In this paper, a method for estimating yield acceleration of a slope reinforced with a row of equally spaced drilled shafts under a seismic excitation is presented. The method is based on a concept of soil arching due to rigid inclusions of drilled shafts on slope, which in turn reduces the driving force on the down-slope side of drilled shafts. Considering soil arching effects and earthquake-induced inertia forces, a limiting equilibrium based formulation was derived. A computer program was coded to allow for calculations of yield acceleration of a drilled shafts reinforced slope with complex slope geometry and soil profiles. Once yield acceleration is determined, then Newmark's method can be evoked to estimate permanent displacement of a slope reinforced with a row of drilled shafts under an earthquake excitation. A total of seven cases were presented to show that the proposed Newmark type calculation is adequate when compared to 3-D finite element analysis results.

Introduction

Traditional seismic slope stability analysis is based on the use of pseudo-static approaches that apply the seismic coefficients to a conventional limit-equilibrium analysis to calculate factor of safety. This method, however, has been criticized due to lack of information of displacement of a slope [1], [2], [3]. To estimate slope displacement due to earthquake, the most often used method is the Newmark's sliding block method [4]. The Newmark method calculates the permanent displacement of a slope under earthquake excitation by integration of acceleration above yield acceleration. Calculation for yield acceleration for a slope is carried out by the limiting equilibrium method of slices. In recent years, several modifications of the Newmark's method have been made to account for the influences of site soil conditions as well as dynamic response characteristics of a slope [5], [2], [6]. Bray and Rathje [6] presented a nonlinear decoupled one-dimensional dynamic analysis method to estimate slope displacement based on dynamic response of the site, dynamic resistance, and ground motion parameters.
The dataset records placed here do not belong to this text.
(** * opengate: the generic particle source (sources/generic.py)

    A shallow embedding of [GenericSource]: the particle setter hook, the
    validation performed by [initialize], [update_tac_activity] and
    [can_predict_number_of_events], followed by the properties of the
    specification that concern them.

    Conventions.
    - Python numbers ([n], [activity], [half_life], energies, times) are
      rationals [Q]; the code only compares them with [0], assigns them and
      scales by a unit, so no rounding is involved.  [x == 0] of Python is
      [Qeq], [x > 0] is [Qlt].
    - Python [str] is [string] (ASCII).
    - A Python object that is mutated in place is a record threaded through
      the functions; a call that does not return normally is a [result]
      other than [Ok]. *)

From Stdlib Require Import List String Ascii Bool ZArith QArith Lia.
From Stdlib Require Import DecimalString DecimalNat.
Import ListNotations.

Local Open Scope string_scope.
Local Open Scope Q_scope.

(** ** Outcomes of a call *)

(** The messages passed to [fatal], by the place that raises them; the
    f-string arguments that name the offending value and the source are kept
    as constructor arguments. *)
Inductive FatalMsg : Type :=
| ParticleNotStr
| PositionNotBox
| DirectionNotBox
| EnergyNotBox
| UnknownEnergyType (energy_type source_name : string)
| UnknownSpectrumType (spectrum_type source_name : string)
| TacSizeMismatch (source_name : string)
| HistogramLengthMismatch (source_name : string)
| UnknownDirectionType (direction_type source_name : string)
| BothNAndActivity
| NeitherNNorActivity.

(** The messages passed to [warning]. *)
Inductive WarningMsg : Type :=
| ConfineWithPoint (source_name : string).

(** Built-in exceptions the modelled code can raise by itself. *)
Inductive PyExn : Type :=
| TypeError
| IndexError
| ValueError
| AttributeError.

(** Modelled from the spec: [fatal] comes from opengate/exception.py, which
    is not available.  The spec (section 7) makes a fatal error abort before
    anything else happens: [fatal] never returns to its caller.  [Fatal m] is
    that abort, [Raised e] an uncaught built-in exception. *)
Inductive result (A : Type) : Type :=
| Ok (a : A)
| Fatal (m : FatalMsg)
| Raised (e : PyExn).

Arguments Ok {A} a.
Arguments Fatal {A} m.
Arguments Raised {A} e.

Definition bind {A B : Type} (r : result A) (k : A -> result B) : result B :=
  match r with
  | Ok a => k a
  | Fatal m => Fatal m
  | Raised e => Raised e
  end.

Notation "x <- c ;; k" := (bind c (fun x => k))
  (at level 61, c at next level, right associativity).

Definition is_fatal {A : Type} (r : result A) : Prop :=
  exists m, r = Fatal m.

Definition is_ok {A : Type} (r : result A) : Prop :=
  exists a, r = Ok a.

(** ** Python values and string primitives *)

(** A value of one of the Python types that reach the modelled code. *)
Inductive PyVal : Type :=
| PyInt (z : Z)
| PyStr (s : string)
| PyNone.

(** An attribute that the user may have replaced by something that is not a
    [Box]. *)
Inductive PyObj (A : Type) : Type :=
| IsBox (b : A)
| NotBox (v : PyVal).

Arguments IsBox {A} b.
Arguments NotBox {A} v.

(** [x in l] for a list of strings. *)
Definition str_in (x : string) (l : list string) : bool :=
  existsb (String.eqb x) l.

(** [s.startswith(p)]. *)
Definition startswith (s p : string) : bool := String.prefix p s.

(** [s.split(sep)] for a one-character separator: every occurrence cuts, so
    the result has one more element than there are separators. *)
Fixpoint split (sep : ascii) (s : string) : list string :=
  match s with
  | EmptyString => [EmptyString]
  | String c rest =>
      if Ascii.eqb c sep then EmptyString :: split sep rest
      else match split sep rest with
           | w :: ws => String c w :: ws
           | [] => [String c EmptyString]
           end
  end.

(** [l[i]] as used for [words[1]], [words[2]], [words[3]] behind a length
    test. *)
Definition word_at (words : list string) (i : nat) : string :=
  nth i words EmptyString.

(** Whitespace stripped by [int] around its argument: the characters 9 to
    13 and the space. *)
Definition is_space (c : ascii) : bool :=
  let k := nat_of_ascii c in
  ((9 <=? k) && (k <=? 13) || (k =? 32))%nat.

Definition digit_of (c : ascii) : option Z :=
  let k := nat_of_ascii c in
  if ((48 <=? k) && (k <=? 57))%nat then Some (Z.of_nat (k - 48)) else None.

Fixpoint lstrip (s : string) : string :=
  match s with
  | String c rest => if is_space c then lstrip rest else s
  | EmptyString => EmptyString
  end.

Fixpoint string_rev_onto (s acc : string) : string :=
  match s with
  | EmptyString => acc
  | String c rest => string_rev_onto rest (String c acc)
  end.

Definition string_rev (s : string) : string := string_rev_onto s EmptyString.

Definition strip (s : string) : string :=
  string_rev (lstrip (string_rev (lstrip s))).
(** [C6] The archive size check.  Once the canonical tree is merged, its
    manifest loaded and stamped and the tree zipped, an archive of fewer
    than 100 bytes fails the stage with "Invalid zip file: <zipFile>",
    whatever it holds; an archive of 100 bytes or more passes the check
    and the stage goes on to the package details. *)
Theorem package_zip_size_check c w0 id w t m b a :
  build_dist_folder c w0 = (Returns id, w) →
  dist w = Some t →
  getPluginJson c (path_resolve (distDir c id) "plugin.json") (t !! "plugin.json")
    = Returns m →
  getPluginBuildInfo c = Returns b →
  zip c (<["plugin.json" := stringify c (stamp b m)]> t) = Returns a →
  let m' := stamp b m in
  let w' := zipped c id m' t a w in
  (size a < 100 →
   packagePluginRunner c w0 = (Throws ("Invalid zip file: " +:+ zipFile c m'), w')) ∧
  (100 ≤ size a →
   build_zip c id w = (Returns (m', zipFile c m'), w') ∧
   packagePluginRunner c w0 = stage_environment c id m' (zipFile c m') w').
Proof.
  intros Hmerge Hd Hm Hb Ha m' w'.
  rewrite (runner_after_merge c w0 id w Hmerge).
  rewrite (build_zip_run c id w t m b a Hd Hm Hb Ha).
  split; intros Hsize.
  - by rewrite (proj2 (Z.ltb_lt _ _) Hsize).
  - by rewrite (proj2 (Z.ltb_ge _ _) Hsize).
Qed.
(** C9 fails for a closure of an earlier render.  On a freshly mounted
    CameraComponent (inactive, facing 'user', the interaction handler of the
    first render registered) call switchCamera: the stored facing becomes
    'environment' and, facingMode not being a dependency of the interaction
    effect, the handler stays the one of the first render.  The next
    startCamera is the one an interaction on the page triggers, and it asks
    the host with facing 'user'. *)
Lemma C9_counterexample :
  let w := CameraComponent.initial true in
  let w1 := CameraComponent.invoke CameraComponent.switchCamera w in
  let w2 := CameraComponent.step w1 Interaction in
  isActive (st (env w)) = false /\
  facingMode (st (env w1)) = environment /\
  log (host (env w1)) = log (host (env w)) /\
  listener w1 = Some initialState /\
  requests (log (host (env w2))) =
    [CameraConstraints user 1280 1920 720 1080 16 9 false] /\
  facingMode (st (env w2)) = environment.
Proof. vm_compute. repeat split. Qed.
(** * Hermes gateway: routing core

    A shallow embedding of the routing and upstream-management code of the
    Hermes chat-completion gateway, with the properties its specification
    states about it.

    The first part embeds the code, one module per source file:
    - [ModelNormalizer]   : hermes/utils/model_normalizer.py
    - [RoutingScore]      : hermes/services/routing_score_service.py
    - [CircuitBreaker]    : hermes/services/circuit_breaker.py
    - [RateLimiter]       : hermes/services/rate_limiter.py
    - [ChatOrchestrator]  : hermes/controllers/chat.py with
                            [get_provider_for_model] of
                            hermes/services/dispatcher_service.py
    The second part states and proves the properties, in the modules
    [ModelNormalizerSpec], [RoutingScoreSpec], [CircuitBreakerSpec],
    [RateLimiterSpec] and [ChatOrchestratorSpec].

    Conventions.  Python [str] values are [string]s of ASCII code points.
    Python dictionaries are [gmap]s, except where the iteration order of
    the dictionary decides the result: there they are association lists in
    insertion order.  Python [float]s are exact numbers: rationals where
    only comparison, division and truncation are used (clocks), reals where
    the code exponentiates (the scorer); [math.exp], the one float
    operation of this code that raises, raises where its result is above
    the largest finite float.  An operation that runs under a
    lock reads the clock once: every [time.time()] of one call returns the
    same instant [now], which is an argument of the operation.  Random
    draws and the answers of other services are arguments as well. *)

From Stdlib Require Import ZArith QArith Qround Reals Lra Lia Bool Ascii String.
From stdpp Require Import gmap strings list sorting.
(** The decision of lines 65-68 when both clusters are inhabited. *)
Lemma split_iidx_two_clusters (ent : vec) (labels : list nat) (m0 m1 : R) :
  length labels = length ent ->
  Forall (fun l => l = 0%nat \/ l = 1%nat) labels ->
  mean (cluster 0 labels ent) = Some m0 ->
  mean (cluster 1 labels ent) = Some m1 ->
  split_iidx ent labels = if Rgtb m1 m0 then 1%nat else 0%nat.
Proof.
  intros Hlen H01 E0 E1.
  unfold split_iidx. rewrite take_where by lia. fold (cluster 1 labels ent).
  rewrite E1.
  apply mean_Some in E0 as [N0 ->]. apply mean_Some in E1 as [N1 ->].
  destruct (cluster_partition labels ent Hlen H01) as [Hs Hn].
  pose proof (length_pos_INR _ N0) as P0.
  pose proof (length_pos_INR _ N1) as P1.
  assert (Hent : mean ent = Some ((sum (cluster 0 labels ent)
                                   + sum (cluster 1 labels ent))
                                  / (INR (length (cluster 0 labels ent))
                                     + INR (length (cluster 1 labels ent))))).
  { apply mean_Some. split.
    - intros ->. simpl in Hn. destruct (cluster 0 labels []); [now elim N0|].
      discriminate.
    - rewrite Hs, Hn, plus_INR. reflexivity. }
  rewrite Hent. cbn [float_gt].
  pose proof (mean_vs_global (sum (cluster 0 labels ent))
                (sum (cluster 1 labels ent)) _ _ P0 P1) as Hiff.
  set (m1 := sum (cluster 1 labels ent) / INR (length (cluster 1 labels ent))) in *.
  set (m0 := sum (cluster 0 labels ent) / INR (length (cluster 0 labels ent))) in *.
  set (g := (sum (cluster 0 labels ent) + sum (cluster 1 labels ent))
            / (INR (length (cluster 0 labels ent))
               + INR (length (cluster 1 labels ent)))) in *.
  destruct (Rgtb m1 m0) eqn:G; destruct (Rgtb m1 g) eqn:G'; try reflexivity.
  - apply Rgtb_true in G. apply Hiff in G. apply Rgtb_true in G. congruence.
  - apply Rgtb_true in G'. apply Hiff in G'. apply Rgtb_true in G'. congruence.
Qed.

(** The decision when k-means cluster 1 is empty: the mean is NaN and the
    comparison is false. *)
Lemma split_iidx_cluster1_empty (ent : vec) (labels : list nat) :
  length labels = length ent ->
  cluster 1 labels ent = [] ->
  split_iidx ent labels = 0%nat.
Proof.
  intros Hlen E. unfold split_iidx.
  rewrite take_where by lia. fold (cluster 1 labels ent). rewrite E.
  reflexivity.
Qed.

(** Evaluation of comparisons on concrete reals. *)
Ltac solve_Rcmp :=
  unfold Rabs; repeat (destruct (Rcase_abs _)); lra.

Ltac eval_Rcmp :=
  repeat match goal with
  | |- context [Rltb ?a ?b] =>
      first [ rewrite (proj2 (Rltb_true a b)) by solve_Rcmp
            | rewrite (proj2 (Rltb_false a b)) by solve_Rcmp ]
  | |- context [Rgtb ?a ?b] =>
      first [ rewrite (proj2 (Rgtb_true a b)) by solve_Rcmp
            | rewrite (proj2 (Rgtb_false a b)) by solve_Rcmp ]
  end.

(** C10.  The splitter compares the mean entropy of k-means cluster 1 with
    the mean of the whole dataset.  With both clusters inhabited this tags as
    UNKNOWN the cluster with the larger mean; with cluster 1 empty the
    comparison is false and no sample is KNOWN. *)
Theorem split_compares_cluster1_with_global_mean (ent : vec) (km : KMeans) :
  labels_ km = map (predict km) ent ->
  let labels := labels_ km in
  split_known_idx ent km
  = np_where (fun l => negb (l =? (if float_gt (mean (cluster 1 labels ent))
                                              (mean ent)
                                   then 1 else 0))%nat) labels
  /\ (forall m0 m1,
         mean (cluster 0 labels ent) = Some m0 ->
         mean (cluster 1 labels ent) = Some m1 ->
         split_known_idx ent km
         = np_where (fun l => negb (l =? (if Rgtb m1 m0 then 1 else 0))%nat) labels)
  /\ (cluster 1 labels ent = [] -> split_known_idx ent km = []).
Proof.
  intros Hc labels.
  assert (Hlen : length labels = length ent)
    by (unfold labels; rewrite Hc; apply length_map).
  assert (H01 : Forall (fun l => l = 0%nat \/ l = 1%nat) labels)
    by (unfold labels; rewrite Hc; apply predict_labels_01).
  unfold split_known_idx. rewrite <- Hc. fold labels.
  split; [|split].
  - unfold split_iidx. rewrite take_where by lia. reflexivity.
  - intros m0 m1 E0 E1.
    now rewrite (split_iidx_two_clusters ent labels m0 m1 Hlen H01 E0 E1).
  - intros E. rewrite (split_iidx_cluster1_empty ent labels Hlen E).
    apply where_from_nil. intros x Hx.
    pose proof (proj1 (select_nil_iff _ labels ent Hlen) E x Hx) as H1.
    rewrite Forall_forall in H01.
    destruct (H01 x Hx) as [-> | ->]; [reflexivity | discriminate].
Qed.

Lemma split_compares_cluster1_with_global_mean_witness :
  split_known_idx ent_two (km_two 0 1)
  = np_where (fun l => negb (l =? (if float_gt
                                        (mean (cluster 1 (labels_ (km_two 0 1)) ent_two))
                                        (mean ent_two)
                                   then 1 else 0))%nat) (labels_ (km_two 0 1))
  /\ (forall m0 m1,
         mean (cluster 0 (labels_ (km_two 0 1)) ent_two) = Some m0 ->
         mean (cluster 1 (labels_ (km_two 0 1)) ent_two) = Some m1 ->
         split_known_idx ent_two (km_two 0 1)
         = np_where (fun l => negb (l =? (if Rgtb m1 m0 then 1 else 0))%nat)
                    (labels_ (km_two 0 1)))
  /\ (cluster 1 (labels_ (km_two 0 1)) ent_two = [] ->
      split_known_idx ent_two (km_two 0 1) = []).
Proof.
  apply (split_compares_cluster1_with_global_mean ent_two (km_two 0 1)).
  unfold km_two, ent_two, predict. cbn [labels_ cluster_centers_ map].
  eval_Rcmp. reflexivity.
Defined.

(** ** Fixed points of 2-means on well-separated data *)

Lemma Rleb_true (x y : R) : Rleb x y = true <-> x <= y.
Proof.
  unfold Rleb. destruct (Rle_dec x y); split; auto; discriminate.
Qed.

Lemma Rleb_false (x y : R) : Rleb x y = false <-> y < x.
Proof.
  unfold Rleb. destruct (Rle_dec x y); split; auto; try discriminate; lra.
Qed.

Lemma sum_ge_const (c : R) (v : vec) :
  Forall (fun x => c <= x) v -> c * INR (length v) <= sum v.
Proof.
  induction 1 as [|x v Hx _ IH].
  - unfold sum; simpl; lra.
  - rewrite sum_cons. cbn [length]. rewrite S_INR. lra.
Qed.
Stabilization of an unstable slope either in static or seismic conditions has been an important issue in geotechnical engineering. Among a variety of slope stabilization methods, a concept of using a row of drilled shafts has been well accepted and used successfully over the years. Some of the advantages offered by drilled shafts include: (a) drilled shafts are permanent structures that can provide significant resistance to earth thrust from a moving slope, (b) drilled shafts can be constructed in almost all soil and rock conditions, (c) drilled shafts can be constructed in difficult site conditions without the need for additional right-of-way in most highway applications, and (d) drilled shafts can be combined with other types of slope stabilization methods, such as tiebacks, drainages, and grade changes, etc., and finally (e) drilled shafts can be load tested to verify the resistance capacities. Design methods for using drilled shafts to stabilize an unstable slope have been developed by numerous researchers. Among them is the method based on the soil arching concept proposed by Liang and his associates [7], [8], [9], [10], [11], [12], [13], [14], [15], [16]. However, there has been no previous study related to calculation of permanent displacement of a slope reinforced by a row of equally spaced drilled shafts under an earthquake excitation. The concept of soil arching proposed by Liang could lend itself for the determination of yield acceleration of a drilled shafts reinforced slope. Once such yield acceleration is determined, then permanent displacement of a drilled shaft reinforced slope system under an earthquake could be estimated using the well-known Newmark's method.

Presented in this paper is a method for determining yield acceleration of a slope reinforced with a row of equally spaced drilled shafts under an earthquake excitation. The concept of soil arching in a drilled shafts/slope system is described. The limiting equilibrium method of slices for slope stability calculation considering soil arching effects due to drilled shafts is formulated through the load transfer factor. Parametric study results of 3-D finite element simulations using strength reduction techniques are used to obtain a semi-empirical equation for predicting load transfer factor. An example is given to show the validity of the proposed method for calculating yield acceleration. In addition, a modified Newmark method is introduced for calculating permanent displacement for a slope reinforced with a single row of equally spaced drilled shafts using the calculated yield acceleration and charts developed by Bray and Rathje [6]. A total of seven cases are performed to show good comparisons between the proposed simplified method and 3-D finite element simulation results.